1. Data intensive ingestion
Data-intensive AI systems deal with voluminous amounts of data, often in excess of billions of records coming in at high velocity. Ingesting this data in real time is one of the most demanding things that an AI application has to do. Plus, it has to be adept at ingesting continuous streaming data (lots of small items, like IoT sensor measurements) and batch data (a few large items, like historical data tables).
2. Adaptive
Adaptive applications use machine learning to improve themselves. Over time, they observe their results and learn to do better. The machine learning workflow requires data scientists to perform model selection, an iterative process of feature engineering, algorithm selection, and parameter tuning in an experimentation environment. Application developers then deploy models, and, as new data comes in, the model can classify it and behave based on that classification. Then the application reviews the outcomes of the classification and uses these outcomes to re-train.
3. Reactive
Modern AI systems react to the changing data around them in real time. Unlike traditional applications that are more batch-oriented (you schedule them and they run, store their results, and are then shut down), AI applications continuously monitor their inputs, often from streaming data platforms. And when certain conditions apply, they invoke procedures, rules, and behaviors or compute scores, and make decisions. Put simply, they are always on, reacting to their inputs.
4. Forward-looking
Many AI systems don’t just react. They also have to project possible futures to determine the best course of action now.
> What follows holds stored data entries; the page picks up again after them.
(** *** Startup *)

(** C8: when a credential is missing, main logs the critical failure and
    exits with a non-zero status, and the whole trace is these two log
    entries: no request and no send.  When the three are present, main
    first sends the startup notification, and the loop starts with the
    cursor at the current time in seconds and no previous message. *)
Theorem startup (cfg : credentials) (now : instant) (client : bot_client)
    (ws : list world) :
  match PRACTICUM_TOKEN cfg, TELEGRAM_TOKEN cfg, TELEGRAM_CHAT_ID cfg with
  | Some (String _ _), Some (String _ _), Some (String _ _) =>
      (exists rest,
         fst (main format_other str_exn cfg now client ws)
         = (STARTUP cfg ++ rest)%list)
      /\ snd (main format_other str_exn cfg now client [])
         = match client START_MESSAGE with
           | Some e =>
               if is_telegram_error e
               then Polling {| load := VInt (int_time now);
                               prev_msg := EmptyString |}
               else Crashed e
           | None => Polling {| load := VInt (int_time now);
                                prev_msg := EmptyString |}
           end
  | _, _, _ =>
      main format_other str_exn cfg now client ws
      = (NO_STARTUP, Exited NO_TOKEN)
      /\ exit_status NO_TOKEN <> 0
      /\ requested NO_STARTUP = [] /\ sent NO_STARTUP = []
  end.
Proof.
  assert (Hno : exit_status NO_TOKEN <> 0 /\ requested NO_STARTUP = []
                /\ sent NO_STARTUP = [])
    by (repeat split; discriminate).
  unfold main. cbn.
  destruct (PRACTICUM_TOKEN cfg) as [[ | c1 p] | ]; cbn;
    try (split; [reflexivity | exact Hno]).
  destruct (TELEGRAM_TOKEN cfg) as [[ | c2 t] | ]; cbn;
    try (split; [reflexivity | exact Hno]).
  destruct (TELEGRAM_CHAT_ID cfg) as [[ | c3 i] | ] eqn:Hchat; cbn;
    try (split; [reflexivity | exact Hno]).
  unfold seq. rewrite !send_message_runs. unfold STARTUP.
  rewrite Hchat.
  destruct (client START_MESSAGE) as [e | ]; cbn.
  - destruct (is_telegram_error e); cbn.
    + destruct (while_true format_other str_exn cfg ws _) as [[tr st] r].
      split; [ | reflexivity ].
      destruct r; cbn; eexists; reflexivity.
    + split; [eexists | ]; reflexivity.
  - destruct (while_true format_other str_exn cfg ws _) as [[tr st] r].
    split; [ | reflexivity ].
    destruct r; cbn; eexists; reflexivity.
Qed.

(** C10: a credential that is set to the empty string counts as missing:
    check_tokens returns False and main stops as it does without the
    variable. *)
Theorem empty_credential_is_missing (cfg : credentials) (now : instant)
    (client : bot_client) (ws : list world) :
  In (Some EmptyString)
     [PRACTICUM_TOKEN cfg; TELEGRAM_TOKEN cfg; TELEGRAM_CHAT_ID cfg] ->
  snd (check_tokens cfg tt) = Return false
  /\ snd (check_tokens (unset_empty cfg) tt) = Return false
  /\ main format_other str_exn cfg now client ws
     = (NO_STARTUP, Exited NO_TOKEN)
  /\ main format_other str_exn cfg now client ws
     = main format_other str_exn (unset_empty cfg) now client ws.
Proof.
  intros Hempty.
  assert (Hcheck : forallb token_set
            [PRACTICUM_TOKEN cfg; TELEGRAM_TOKEN cfg; TELEGRAM_CHAT_ID cfg]
          = false).
  { destruct Hempty as [H | [H | [H | []]]]; rewrite H; cbn.
    - reflexivity.
    - destruct (token_set (PRACTICUM_TOKEN cfg)); reflexivity.
    - destruct (token_set (PRACTICUM_TOKEN cfg)),
        (token_set (TELEGRAM_TOKEN cfg)); reflexivity. }
  assert (Hcheck' : forallb token_set
            [PRACTICUM_TOKEN (unset_empty cfg); TELEGRAM_TOKEN (unset_empty cfg);
             TELEGRAM_CHAT_ID (unset_empty cfg)]
          = false).
  { rewrite <- Hcheck. cbn.
    destruct (PRACTICUM_TOKEN cfg) as [[ | ? ?] | ],
      (TELEGRAM_TOKEN cfg) as [[ | ? ?] | ],
      (TELEGRAM_CHAT_ID cfg) as [[ | ? ?] | ]; reflexivity. }
  unfold main, check_tokens, seq, emit, ret in *. cbn in *.
  cbn in Hcheck, Hcheck'.
  rewrite Hcheck, Hcheck'. repeat split; reflexivity.
Qed.

(** *** The loop *)

Lemma sent_app (a b : list event) : sent (a ++ b) = (sent a ++ sent b)%list.
Proof. apply flat_map_app. Qed.

Lemma slept_app (a b : list event) :
  slept (a ++ b) = (slept a ++ slept b)%list.
Proof. apply flat_map_app. Qed.

Lemma requested_app (a b : list event) :
  requested (a ++ b) = (requested a ++ requested b)%list.
Proof. apply flat_map_app. Qed.

(** Lines 152-160 send nothing, do not sleep, make one request with
    [load or time.time_ns()], and touch the cursor only. *)
Lemma next_message_quiet (cfg : credentials) (w : world) (st : loop_state) :
  prev_msg (state_of (next_message format_other cfg w st)) = prev_msg st
  /\ sent (trace_of (next_message format_other cfg w st)) = []
  /\ slept (trace_of (next_message format_other cfg w st)) = []
  /\ requested (trace_of (next_message format_other cfg w st))
     = [py_or (load st) (VInt (time_ns (now_fetch w)))].
Proof.
  unfold next_message, get_api_answer, request, try_finally, try_except, seq,
    emit, raise, lift, get, modify, ret, trace_of, state_of.
  destruct (http w) as [cause | status_code reason text json]; cbn.
  - repeat split; reflexivity.
  - destruct (status_code =? 200); cbn; [ | repeat split; reflexivity ].
    destruct json as [response | cause]; cbn; [ | repeat split; reflexivity ].
    destruct (py_get_default response "current_date" _) as [cursor | e]; cbn;
      [ | repeat split; reflexivity ].
    destruct (check_response response) as [[ | first others] | e]; cbn;
      repeat split; reflexivity.
Qed.

(** The cursor after lines 152-160. *)
Lemma next_message_cursor (cfg : credentials) (w : world) (st : loop_state) :
  load (state_of (next_message format_other cfg w st))
  = match http w with
    | Response 200 _ _ (Return (VDict fields)) => cursor_after fields w
    | _ => load st
    end.
Proof.
  unfold next_message, get_api_answer, request, try_finally, try_except, seq,
    emit, raise, lift, get, modify, ret, trace_of, state_of, cursor_after.
  destruct (http w) as [cause | status_code reason text json]; cbn.
  - reflexivity.
  - destruct (status_code =? 200) eqn:Hcode; cbn.
    + apply Z.eqb_eq in Hcode. subst status_code.
      destruct json as [response | cause]; cbn; [ | reflexivity ].
      destruct (check_response response) as [[ | first others] | e];
        destruct response; reflexivity.
    + destruct status_code as [ | p | p]; try reflexivity.
      do 8 (destruct p as [p | p | ]; try reflexivity).
      discriminate Hcode.
Qed.

(** One iteration with a client that fails with TelegramError only. *)
Lemma iteration_notifies (cfg : credentials) (w : world) (st : loop_state) :
  client_errors_only (bot w) ->
  result_of (iteration format_other str_exn cfg w st) = Return tt
  /\ sent (trace_of (iteration format_other str_exn cfg w st))
     = (if String.eqb (produced format_other str_exn cfg w st) (prev_msg st)
        then [] else [produced format_other str_exn cfg w st])
  /\ prev_msg (state_of (iteration format_other str_exn cfg w st))
     = produced format_other str_exn cfg w st
  /\ slept (trace_of (iteration format_other str_exn cfg w st))
     = [RETRY_PERIOD].
Proof.
  intros Hpolite.
  pose proof (next_message_quiet cfg w st) as (Hprev & Hsent & Hslept & _).
  unfold iteration, try_finally, try_except, try_body, on_error, seq, emit,
    get, modify, ret, any_exception, produced.
  destruct (next_message format_other cfg w st) as [[tn sn] rn].
  unfold trace_of, state_of, result_of in *.
  cbn [fst snd] in Hprev, Hsent, Hslept. cbn [fst snd]. rewrite <- Hprev.
  destruct rn as [m | e]; cbn.
  - destruct (String.eqb m (prev_msg sn)) eqn:Hsame; cbn.
    + apply String.eqb_eq in Hsame.
      rewrite !sent_app, !slept_app, Hsent, Hslept.
      repeat split; try reflexivity. now symmetry.
    + rewrite send_message_runs.
      destruct (bot w m) as [e | ] eqn:Hbot;
        [rewrite (Hpolite _ _ Hbot) | ]; cbn;
        rewrite !sent_app, !slept_app, Hsent, Hslept;
        repeat split; reflexivity.
  - destruct (String.eqb (FAILURE ++ str_exn e) (prev_msg sn)) eqn:Hsame; cbn.
    + apply String.eqb_eq in Hsame.
      rewrite !sent_app, !slept_app, Hsent, Hslept.
      repeat split; try reflexivity. now symmetry.
    + rewrite send_message_runs.
      destruct (bot w (FAILURE ++ str_exn e)) as [e' | ] eqn:Hbot;
        [rewrite (Hpolite _ _ Hbot) | ]; cbn;
        rewrite !sent_app, !slept_app, Hsent, Hslept;
        repeat split; reflexivity.
Qed.

(** Splitting an iteration into the cases of its two conditionals and of
    the client, for the facts that hold whatever the client does. *)
Ltac iteration_cases :=
  unfold iteration, try_finally, try_except, try_body, on_error, seq, emit,
    get, modify, ret, any_exception;
  match goal with
  | |- context [next_message ?f ?c ?w ?st] =>
      destruct (next_message f c w st) as [[tn sn] [m | e]]
  end;
  unfold trace_of, state_of, result_of in *; cbn [fst snd] in *; cbn;
  repeat
    (rewrite ?send_message_runs;
     match goal with
     | |- context [if negb ?b then _ else _] => destruct b; cbn
     | |- context [match bot ?w ?m with _ => _ end] =>
         destruct (bot w m) as [? | ]; cbn
     | |- context [if is_telegram_error ?e then _ else _] =>
         destruct (is_telegram_error e); cbn
     end).

(** Every iteration ends with the sleep, and sleeps once, whatever the
    client does and whether the loop survives it. *)
Lemma iteration_sleeps (cfg : credentials) (w : world) (st : loop_state) :
  exists before,
    trace_of (iteration format_other str_exn cfg w st)
    = (before ++ [Sleep RETRY_PERIOD])%list
    /\ slept before = [].
Proof.
  pose proof (next_message_quiet cfg w st) as (_ & _ & Hslept & _).
  iteration_cases;
    (eexists; split; [reflexivity | ]);
    rewrite ?slept_app, Hslept; reflexivity.
Qed.

(** The cursor and the request of an iteration are those of lines
    152-160. *)
Lemma iteration_cursor (cfg : credentials) (w : world) (st : loop_state) :
  load (state_of (iteration format_other str_exn cfg w st))
  = load (state_of (next_message format_other cfg w st))
  /\ requested (trace_of (iteration format_other str_exn cfg w st))
     = [py_or (load st) (VInt (time_ns (now_fetch w)))].
Proof.
  pose proof (next_message_quiet cfg w st) as (_ & _ & _ & Hreq).
  iteration_cases; rewrite ?requested_app, Hreq; split; reflexivity.
Qed.

(** An error of lines 152-160 is logged with the diagnostic text. *)
Lemma iteration_logs_error (cfg : credentials) (w : world) (st : loop_state)
    (error : exn) :
  result_of (next_message format_other cfg w st) = Raise error ->
  In (Log ERROR (FAILURE ++ str_exn error))
     (trace_of (iteration format_other str_exn cfg w st)).
Proof.
  iteration_cases; intros He; try discriminate He;
    injection He as ->; rewrite ?in_app_iff; cbn; tauto.
Qed.

(** *** Deduplication of a list of messages *)

Lemma last_cons (m d : string) (l : list string) :
  last (m :: l) d = last l m.
Proof.
  revert m d. induction l as [ | x l IH]; intros m d; [reflexivity | ].
  change (last (m :: x :: l) d) with (last (x :: l) d).
  rewrite (IH x d), (IH x m). reflexivity.
Qed.

Lemma stutter_free_dedup (prev : string) (l : list string) :
  stutter_free prev (dedup_from prev l) = true.
Proof.
  revert prev. induction l as [ | m l IH]; intros prev; cbn.
  - reflexivity.
  - destruct (String.eqb m prev) eqn:Hsame; cbn.
    + apply IH.
    + rewrite Hsame. apply IH.
Qed.

Lemma last_dedup (prev : string) (l : list string) :
  last (dedup_from prev l) prev = last l prev.
Proof.
  revert prev. induction l as [ | m l IH]; intros prev.
  - reflexivity.
  - cbn [dedup_from]. rewrite (last_cons m prev l).
    destruct (String.eqb m prev) eqn:Hsame.
    + apply String.eqb_eq in Hsame. subst m. apply IH.
    + rewrite last_cons. apply IH.
Qed.
(** [self.camera_stats[cam_id]['status'] = st]; [None] is the [KeyError]. *)
Definition set_status (cam_id : string) (st : Multi.status) (sh : Multi.shared)
  : option Multi.shared :=
  match Multi.camera_stats sh !! cam_id with
  | None => None
  | Some s =>
      Some {| Multi.alert_queue := Multi.alert_queue sh;
              Multi.camera_stats :=
                <[ cam_id := {| Multi.frames_processed := Multi.frames_processed s;
                                Multi.alerts_sent := Multi.alerts_sent s;
                                Multi.last_alert := Multi.last_alert s;
                                Multi.status_of := st |} ]>
                (Multi.camera_stats sh);
              Multi.sender_log := Multi.sender_log sh |}
  end.

(** The [while self.running:] loop of [camera_worker]. [reads] lists what
    [cap.read()] returns in the iterations entered while [self.running] is
    true: [Some] for a frame, [None] for [ret == False]; the list ends where
    [self.running] is found false. *)
Fixpoint worker_loop (cam_id : string) (cfg : Multi.camera_config)
  (reads : list (option Multi.capture)) (ws : Multi.worker * Multi.shared)
  : option (Multi.worker * Multi.shared) :=
  match reads with
  | [] => Some ws
  | None :: _ => Some ws
  | Some c :: rest =>
      match Multi.worker_iter cam_id cfg c ws with
      | None => None
      | Some ws' => worker_loop cam_id cfg rest ws'
      end
  end.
Planning systems, games, and even language-parsing systems need to project in a forward-looking way to get the best answers. The systems have to be able to quickly switch between scenarios as new inputs come in (e.g. a typhoon has delayed shipping of components from China, requiring re-optimization of the manufacturing plan based on a variety of assumptions).
5. Concurrent
AI systems, just like traditional applications, must handle multiple people or systems interacting simultaneously. They use techniques adopted by those developing distributed systems in the fields of operating systems and databases to maintain ACID properties, a long-standing principle of traditional transactional databases.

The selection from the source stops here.